栃木県農業再生協議会の調査でも、25年産の主食用米では再生協が示した「作付参考値」について、生産者の22%が「参考にしたが参考値より多く作付」、22%が「参考にせず参考値より多く作付」と答えた。「作付参考値どおり」は30%にとどまった。26年産については41%が25年産の実績より「増やす」予定と回答。「同じ」の55%は下回ったものの、4割を超えた。
他方、福岡県では「25年産米では米価高騰を背景にほぼ目安に近い実績となったが、それ以前は目安を示しても届かないことが続いてきた」(再生協議会)という。西日本にはそうした県が多い。
農水省の生産見通し「上振れ」の可能性
2026年産に向けては「産地交付金も活用して輸出に力を入れるなど非主食用米の需要を開拓し、主食用では事前契約を広げていく」(秋田県農業再生協議会)など需要拡大、安定生産への努力が各地で取り組まれている。それと併せ「政府備蓄米の買い戻しがなければ大変なことになる」「国は買い戻しをどうするか、早く説明してほしい」との声も出ている。

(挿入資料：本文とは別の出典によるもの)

(** C1, as amended. Once [Abort] has run, at whatever index, a dispatch over
    at most 64 handlers never calls a handler again: not from a [Next] in
    progress, not from a later [Next]. The handlers in progress run the rest
    of their own code ([marks]) and the dispatch comes to its end, as long
    as no more than 64 increments of the index are still to come (the
    [int8] index overflows after that and the dispatch panics). *)
Theorem abort_stops_dispatch (m : Machine) :
  (length (handlers (ctx m)) <= 64)%nat ->
  let m0 := mkMachine (Abort (ctx m)) (stack m) (trace m) false in
  (forall fuel, entered (trace (run fuel m0)) = entered (trace m))
  /\ ((pending (stack m) <= 64)%nat ->
      forall fuel, (cost (stack m) <= fuel)%nat ->
        halted (run fuel m0) = true
        /\ panicked (run fuel m0) = false
        /\ trace (run fuel m0) = (trace m ++ marks (stack m))%list).
Proof.
  intros Hlen m0. split.
  - intros fuel. apply (run_past_abort fuel m0). right.
    unfold m0; simpl. unfold _abortIndex, MaxInt8.
    change (127 / 2) with 63. split; [exact Hlen|lia].
  - intros Hpend fuel Hfuel.
    assert (Hm0 : unwinding m0).
    { unfold unwinding, m0; simpl. unfold _abortIndex, MaxInt8.
      change (127 / 2) with 63. rewrite int8_small by lia.
      repeat split; try done; lia. }
    destruct (unwind (cost (stack m0)) m0 eq_refl Hm0) as (H1 & H2 & H3 & _).
    rewrite (run_ge (cost (stack m0)) fuel m0 Hfuel H1).
    unfold halted. by rewrite H1, H2, H3.
Qed.

(** An aborting handler called from a nested [Next]: the two loops are left,
    and the work after each call is still done. *)
Lemma abort_stops_dispatch_witness :
  let m := mkMachine (with_index 1 (chain [[CallNext; Work "after"];
                                           [CallAbort; Work "cleanup"];
                                           [Work "never"]]))
                     [KBody [Work "cleanup"]; KNext;
                      KBody [Work "after"; CallNext]; KNext]
                     [Enter 0; Enter 1] false in
  let m0 := mkMachine (Abort (ctx m)) (stack m) (trace m) false in
  (forall fuel, entered (trace (run fuel m0)) = [0; 1])
  /\ trace (run 8 m0) = [Enter 0; Enter 1; Mark "cleanup"; Mark "after"]
  /\ halted (run 8 m0) = true.
Proof.
  intros m m0.
  destruct (abort_stops_dispatch m) as [Hsafe Hlive]; [vm_compute; lia|].
  split; [exact Hsafe|].
  destruct (Hlive ltac:(vm_compute; lia) 8%nat ltac:(vm_compute; lia))
    as (H1 & _ & H3).
  split; [exact H3|exact H1].
Defined.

2026年産の主食用米が「生産の目安」どおりに生産されるとすれば、一部の県で推計値も含むが、合計は725万548tとなり、農水省が示す「需給見通し」の26年産主食用米等生産量711万tを約14万t上回る。その結果、他の数値が変わらなければ、26年6月末民間在庫は229~259万tに上振れする。元々の見通しである215~245万tでも適正在庫量180~200万tと比べかなり過剰だが、上振れすれば暴落リスクがさらに高まるのは不可避だ。